Diffusion Models Bridge Deep Learning and Physics in ENSO Forecasting
Weifeng Xu, Xiang Zhu, Xiaoyong Li, Qiang Yao, Xiaoli Ren, Kefeng Deng, Song Wu, Chengcheng Shao, Xiaolong Xu, Juan Zhao, Chengwu Zhao, Jianping Cao, Jingnan Wang, Wuxin Wang, Qixiu Li, Xiaori Gao, Xinrong Wu, Huizan Wang, Xiaoqun Cao, Weiming Zhang, Junqiang Song, Kaijun Ren
TL;DR
The paper introduces a conditional diffusion model for ENSO forecasting that treats future SST as a probabilistic distribution conditioned on six months of history, enabling explicit uncertainty quantification and long-range forecasts. Through a physics-guided reverse-time SDE, the model uncovers a mechanistic link to the recharge-discharge ENSO oscillator, consistent with the Van der Pol framework, thereby marrying data-driven prediction with deterministic dynamics. Key findings include extended lead times up to ~26–30 months with competitive skill, improved 21st-century forecasts via observation-based training, and the ability to reproduce extreme events and early SPB signals through ensemble uncertainty.
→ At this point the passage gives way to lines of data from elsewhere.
Record shape (st : KernelAllocator) : Prop := {
  sh_cpus : length (caches st) = MAX_CPUS;
  sh_classes : Forall (fun k => length (heads k) = NCLASS /\ length (counts k) = NCLASS) (caches st);
  sh_counts c ci : (c < MAX_CPUS)%nat -> (ci < NCLASS)%nat ->
    cached_count st c ci = Z.of_nat (length (cached st c ci)) /\
    cached_count st c ci <= CACHE_CAP;
}.

Definition live_ok (st : KernelAllocator) (e : Live) : Prop :=
  headers st !! (l_ptr e - HEADER) = Some (mkHeader (n_addr (l_block e)) (n_size (l_block e))) /\
  n_addr (l_block e) + HEADER <= l_ptr e /\ 0 <= l_size e /\
  l_ptr e + l_size e <= n_addr (l_block e) + n_size (l_block e).

(** Every byte of the heap is in exactly one block: free, cached or allocated. *)
Record inv (hs hz : Z) (st : KernelAllocator) (live : list Live) : Prop := {
  inv_heap : 0 <= hs /\ hs + hz < u64_bound;
  inv_part x : cov x (global st) + cached_cov x st + cov x (live_blocks live) = inb x (mkNode hs hz);
  inv_chain : chain (hs - 1) (global st);
  inv_shape : shape st;
  inv_live : Forall (live_ok st) live;
}.

Lemma cached_set (st : KernelAllocator) (c ci c' ci' : nat) (s : list Z) (n : Z) :
  shape st -> (c < MAX_CPUS)%nat -> (ci < NCLASS)%nat ->
  cached (set_cached st c ci s n) c' ci' =
    (if decide (c' = c /\ ci' = ci) then s else cached st c' ci') /\
  cached_count (set_cached st c ci s n) c' ci' =
    (if decide (c' = c /\ ci' = ci) then n else cached_count st c' ci').
Proof.
  intros [Hl Hk _] Hc Hci. unfold cached, cached_count, get_cache, set_cached. simpl.
  destruct (lookup_lt_is_Some_2 (caches st) c) as [k Hk']; [lia|].
  pose proof (Forall_lookup_1 _ _ _ _ Hk Hk') as [Hh Hn].
  destruct (decide (c' = c)) as [->|Hne].
  - unfold get_cache. rewrite Hk'. rewrite list_lookup_insert_eq by lia. simpl.
    destruct (decide (ci' = ci)) as [->|Hni].
    + rewrite !list_lookup_insert_eq by lia. simpl. by case_decide as Hd; [|destruct Hd].
    + rewrite !list_lookup_insert_ne by done. case_decide as Hd; [destruct Hd; done|done].
  - rewrite list_lookup_insert_ne by done. case_decide as Hd; [destruct Hd; done|done].
Qed.

Lemma shape_set_cached (st : KernelAllocator) (c ci : nat) (s : list Z) (n : Z) :
  shape st -> (c < MAX_CPUS)%nat -> (ci < NCLASS)%nat ->
  n = Z.of_nat (length s) -> n <= CACHE_CAP -> shape (set_cached st c ci s n).
Proof.
  intros Hsh Hc Hci Hn Hcap. pose proof Hsh as [Hl Hk Hcnt]. split.
  - simpl. by rewrite length_insert.
  - simpl. apply Forall_insert; [done|]. simpl. rewrite !length_insert. unfold get_cache.
    destruct (lookup_lt_is_Some_2 (caches st) c) as [k Hk']; [lia|]. rewrite Hk'.
    by apply (Forall_lookup_1 _ _ _ _ Hk Hk').
  - intros c' ci' Hc' Hci'. destruct (cached_set st c ci c' ci' s n) as [-> ->]; [done..|].
    case_decide; [done|by apply Hcnt].
Qed.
This work offers a transferable, interpretable probabilistic forecasting paradigm for complex geophysical systems and demonstrates how diffusion models can encode fundamental physical processes while delivering practical predictive performance.
Abstract
Accurate long-range forecasting of the El \Nino-Southern Oscillation (ENSO) is vital for global climate prediction and disaster risk management. Yet, limited understanding of ENSO's physical mechanisms constrains both numerical and deep learning approaches, which often struggle to balance predictive accuracy with physical interpretability. Here, we introduce a data driven model for ENSO prediction based on conditional diffusion model. By constructing a probabilistic mapping from historical to future states using higher-order Markov chain, our model explicitly quantifies intrinsic uncertainty. The approach achieves extending lead times of state-of-the-art methods, resolving early development signals of the spring predictability barrier, and faithfully reproducing the spatiotemporal evolution of historical extreme events. The most striking implication is that our analysis reveals that the reverse diffusion process inherently encodes the classical recharge-discharge mechanism, with its operational dynamics exhibiting remarkable consistency with the governing principles of the van der Pol oscillator equation. These findings establish diffusion models as a new paradigm for ENSO forecasting, offering not only superior probabilistic skill but also a physically grounded theoretical framework that bridges data-driven prediction with deterministic dynamical systems, thereby advancing the study of complex geophysical processes.